Depuis mon arrivée à l’été 63, j’ai tu mes appréhensions au sujet de notre sécurité. Je ne peux rien faire pour l’améliorer, je ne saurais pas prendre les armes le moment venu. J’ai donc chassé ces sinistres pensées de mon esprit. Mais d’entendre parler du régiment Carignan-Salières tous les jours, comme c’est le cas depuis mai, ma sérénité vacille. Je n’ose pas m’ouvrir de cela à Jean-Baptiste, car il me regarde comme une femme forte et imperturbable et s’en enorgueillit devant ses compères. Je le décevrais si je me plaignais. Plaise à Dieu pour mon mari que je lui donne un fils ! Au fait, une tête scalpée est une tête rasée de ses cheveux et de sa peau. Passons.

Je te demande de ne pas inquiéter mes parents avec mes états d’âme. Je te les ai confiés à toi seule pour me soulager et je compte sur toi pour ne pas les divulguer. Sinon, à quoi servent les grandes amies ? En contrepartie, je reçois l’aveu du refroidissement de ton cœur en toute discrétion. Je comprends que les résultats de ton enquête te déçoivent, que le décès de ton père amenuise tes espérances de mariage et que la durée de ta séparation avec Hélie commence à éteindre ta flamme amoureuse. Je t’en conjure, n’abandonne pas. Pense à tes amies qui veulent encore recevoir tes missives, pense aux autres filles à marier qui veulent prendre part à tes recherches, et surtout, pense à ta tante Sarah qui met toute son énergie et son talent de scribe dans cette opération d’écriture.

N’est-ce pas, Sarah, que j’ai raison en enjoignant Renée à continuer ?

Sur ce je te laisse et je replonge dans les travaux de la maisonnée et ceux du potager dont j’ai la responsabilité sans en avoir la science.

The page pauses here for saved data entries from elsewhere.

(** * tv_notifier: event ingestion, date-range queries and weekly rendering

    A shallow embedding of [tv_notifier.py].  The SQLite table [events] is a
    list of rows in insertion (rowid) order; Python [str] values are byte
    strings (UTF-8); [datetime.date] values are year/month/day records with
    the proleptic Gregorian arithmetic of the [datetime] module. *)

From Stdlib Require Import ZArith List String Ascii Bool Lia.
From Stdlib Require Import Permutation Sorted.
Import ListNotations.
Open Scope string_scope.
Open Scope list_scope.
Open Scope Z_scope.

(** ** Python [str] operations the program calls *)

Module PyStr.

Definition nl : string := String "010"%char EmptyString.

(** [s.split(sep)] for a non-empty [sep]: the occurrences of [sep] are found
    left to right without overlap; [skip] counts the bytes of a matched
    separator still to be passed over, [cur] is the piece being read. *)
Fixpoint split_go (sep : string) (skip : nat) (cur s : string) : list string :=
  match s with
  | EmptyString => [cur]
  | String c s' =>
      match skip with
      | S k => split_go sep k cur s'
      | O =>
          if String.prefix sep s
          then cur :: split_go sep (Nat.pred (String.length sep)) EmptyString s'
          else split_go sep O (cur ++ String c EmptyString)%string s'
      end
  end.

Definition split (sep s : string) : list string :=
  split_go sep O EmptyString s.

(** [s.lstrip('0')] *)
Fixpoint lstrip0 (s : string) : string :=
  match s with
  | String c s' => if Ascii.eqb c "0"%char then lstrip0 s' else s
  | EmptyString => EmptyString
  end.

(** [needle in s] *)
Fixpoint contains (needle s : string) : bool :=
  String.prefix needle s
  || match s with
     | EmptyString => false
     | String _ s' => contains needle s'
     end.

(** The decimal digit of [n mod 10], and the inverse reading of a digit. *)
Definition digit_of (n : Z) : ascii := ascii_of_N (Z.to_N (48 + n mod 10)).

Definition digit_val (c : ascii) : option Z :=
  let n := Z.of_N (N_of_ascii c) in
  if (48 <=? n) && (n <=? 57) then Some (n - 48) else None.

(** ["%02d" % n] and ["%04d" % n] for [0 <= n < 100] and [0 <= n < 10000],
    the only values a [date] field takes. *)
Definition fmt02 (n : Z) : string :=
  String (digit_of (n / 10)) (String (digit_of n) EmptyString).

Definition fmt04 (n : Z) : string :=
  String (digit_of (n / 1000)) (String (digit_of (n / 100)) (fmt02 n)).

End PyStr.

(** ** The [datetime.date] operations the program calls *)

Module Calendar.

Record date := mkdate { year : Z; month : Z; day : Z }.

Definition MINYEAR : Z := 1.
Definition MAXYEAR : Z := 9999.
Definition MAXORDINAL : Z := 3652059.

Definition is_leap (y : Z) : bool :=
  (y mod 4 =? 0) && (negb (y mod 100 =? 0) || (y mod 400 =? 0)).

Definition DAYS_IN_MONTH (m : Z) : Z :=
  match m with
  | 1 => 31 | 2 => 28 | 3 => 31 | 4 => 30 | 5 => 31 | 6 => 30
  | 7 => 31 | 8 => 31 | 9 => 30 | 10 => 31 | 11 => 30 | 12 => 31
  | _ => -1
  end.

Definition DAYS_BEFORE_MONTH (m : Z) : Z :=
  match m with
  | 1 => 0 | 2 => 31 | 3 => 59 | 4 => 90 | 5 => 120 | 6 => 151
  | 7 => 181 | 8 => 212 | 9 => 243 | 10 => 273 | 11 => 304 | 12 => 334
  | _ => -1
  end.

Definition days_in_month (y m : Z) : Z :=
  if (m =? 2) && is_leap y then 29 else DAYS_IN_MONTH m.

Definition days_before_year (y : Z) : Z :=
  let y := y - 1 in y * 365 + y / 4 - y / 100 + y / 400.

Definition days_before_month (y m : Z) : Z :=
  DAYS_BEFORE_MONTH m + (if (2 <? m) && is_leap y then 1 else 0).

Definition ymd2ord (y m d : Z) : Z :=
  days_before_year y + days_before_month y m + d.

Definition DI400Y : Z := 146097.
Definition DI100Y : Z := 36524.
Definition DI4Y : Z := 1461.

(** The month and day of the [n]-th day (from 0) of a year: the estimate
    [(n + 50) >> 5] of the month is exact or one too large. *)
Definition month_day (leapyear : bool) (n : Z) : Z * Z :=
  let m := Z.shiftr (n + 50) 5 in
  let preceding :=
    DAYS_BEFORE_MONTH m + (if (2 <? m) && leapyear then 1 else 0) in
  if n <? preceding then
    let m := m - 1 in
    let preceding :=
      preceding - (DAYS_IN_MONTH m + (if (m =? 2) && leapyear then 1 else 0)) in
    (m, n - preceding + 1)
  else (m, n - preceding + 1).

Definition ord2ymd (n : Z) : date :=
  let n := n - 1 in
  let n400 := n / DI400Y in
  let n := n mod DI400Y in
  let n100 := n / DI100Y in
  let n := n mod DI100Y in
  let n4 := n / DI4Y in
  let n := n mod DI4Y in
  let n1 := n / 365 in
  let n := n mod 365 in
  let y := n400 * 400 + 1 + n100 * 100 + n4 * 4 + n1 in
  if (n1 =? 4) || (n100 =? 4) then mkdate (y - 1) 12 31
  else
    let leapyear := (n1 =? 3) && (negb (n4 =? 24) || (n100 =? 3)) in
    let (m, d) := month_day leapyear n in
    mkdate y m d.

(** The field check of the [date] constructor; every [date] object the
    program handles satisfies it. *)
Definition check_date_fields (d : date) : bool :=
  (MINYEAR <=? year d) && (year d <=? MAXYEAR)
  && (1 <=? month d) && (month d <=? 12)
  && (1 <=? day d) && (day d <=? days_in_month (year d) (month d)).

Definition toordinal (d : date) : Z := ymd2ord (year d) (month d) (day d).

(** [d + timedelta(days=k)]: [None] stands for [OverflowError]. *)
Definition add_days (d : date) (k : Z) : option date :=
  let o := toordinal d + k in
  if (0 <? o) && (o <=? MAXORDINAL) then Some (ord2ymd o) else None.

(** Monday is 0, Sunday is 6. *)
Definition weekday (d : date) : Z := (toordinal d + 6) mod 7.

(** Comparison of dates is comparison of (year, month, day) tuples. *)
Definition date_cmp (a b : date) : comparison :=
  match year a ?= year b with
  | Eq => match month a ?= month b with
          | Eq => day a ?= day b
          | c => c
          end
  | c => c
  end.

Definition date_ltb (a b : date) : bool :=
  match date_cmp a b with Lt => true | _ => false end.

Definition date_leb (a b : date) : bool :=
  match date_cmp a b with Gt => false | _ => true end.

Definition date_eqb (a b : date) : bool :=
  match date_cmp a b with Eq => true | _ => false end.

(** What [month_day] has to give for day [n] of a year. *)
Definition month_day_ok (leap : bool) (n : Z) : bool :=
  let (m, d) := month_day leap n in
  (1 <=? m) && (m <=? 12) && (1 <=? d)
  && (d <=? DAYS_IN_MONTH m + (if (m =? 2) && leap then 1 else 0))
  && (DAYS_BEFORE_MONTH m + (if (2 <? m) && leap then 1 else 0) + d =? n + 1).

(** Lexicographic combination of two comparisons. *)
Definition lexc (c1 c2 : comparison) : comparison :=
  match c1 with Eq => c2 | _ => c1 end.

(** [d.isoformat()], that is ["%04d-%02d-%02d" % (year, month, day)]. *)
Definition isoformat (d : date) : string :=
  (PyStr.fmt04 (year d) ++ "-" ++ PyStr.fmt02 (month d) ++ "-"
   ++ PyStr.fmt02 (day d))%string.

Definition digits2 (a b : ascii) : option Z :=
  match PyStr.digit_val a, PyStr.digit_val b with
  | Some x, Some y => Some (10 * x + y)
  | _, _ => None
  end.

Definition digits4 (a b c d : ascii) : option Z :=
  match digits2 a b, digits2 c d with
  | Some x, Some y => Some (100 * x + y)
  | _, _ => None
  end.

(** [date.fromisoformat(s)] on the [YYYY-MM-DD] form, the only form
    [isoformat] writes; [None] stands for [ValueError]. *)
Definition fromisoformat (s : string) : option date :=
  match s with
  | String y1 (String y2 (String y3 (String y4 (String "-"
      (String m1 (String m2 (String "-"
        (String d1 (String d2 EmptyString))))))))) =>
      match digits4 y1 y2 y3 y4, digits2 m1 m2, digits2 d1 d2 with
      | Some y, Some m, Some d =>
          if check_date_fields (mkdate y m d) then Some (mkdate y m d)
          else None
      | _, _, _ => None
      end
  | _ => None
  end.

Definition DAY_NAMES : list string :=
  ["Monday"; "Tuesday"; "Wednesday"; "Thursday"; "Friday"; "Saturday";
   "Sunday"].

Definition MONTH_NAMES : list string :=
  ["January"; "February"; "March"; "April"; "May"; "June"; "July"; "August";
   "September"; "October"; "November"; "December"].

(** [d.strftime("%A, %B %d")] in the C locale. *)
Definition strftime_A_B_d (d : date) : string :=
  (nth (Z.to_nat (weekday d)) DAY_NAMES ""
   ++ ", " ++ nth (Z.to_nat (month d - 1)) MONTH_NAMES ""
   ++ " " ++ PyStr.fmt02 (day d))%string.

End Calendar.

(** ** The [events] table *)

Module Store.

(** One row of [events (uid TEXT PRIMARY KEY, summary TEXT, start_date DATE)].
    The program only ever binds [isoformat] strings to [start_date], which
    SQLite keeps as text. *)
Record row := mkrow { uid : string; summary : string; start_date : string }.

Heureusement qu’on entre dans la saison de cueillette et que les soins à apporter aux plants sont presque nuls...

Ton amie forte et fragile de Ville-Marie,

Marie Valade

 

LarochelleDe Renée à Françoise Brunet
De Renée Biret, Cité de La Rochelle
À Françoise Brunet, épouse de Théodore Sureau
Pointe-de-Lévy, Nouvelle-France
29

Dame Brunet,

Votre amie et compagne de traversée, Anne Lépine,  m’a recommandé à vous comme étant une personne susceptible de me venir en aide pour retracer le charpentier Hélie Targer, établi en Nouvelle-France depuis l’automne 1659. Anne Lépine est une très grande amie à moi et j’ai eu de ses nouvelles l’an dernier, par courrier. C’est lors de cet échange qu’elle m’a appris qu’Hélie Targer aurait œuvré à l’érection de bâtiments pour le compte du sieur Bissot et qu’il aurait été logé chez votre époux Théodore Sureau durant ce contrat d’une durée de 36 mois et prenant probablement fin à l’automne 62. Peut-être Hélie Targer est-il encore chez vous, ou sinon, est-il demeuré dans votre voisinage en trouvant à s’embaucher de nouveau dans la seigneurie de Lauson ? S’il a quitté la place, peut-être a-t-il dit à votre mari où il allait ? Je crois et j’espère ardemment que vous pourrez me renseigner sur ce qu’il est advenu de lui.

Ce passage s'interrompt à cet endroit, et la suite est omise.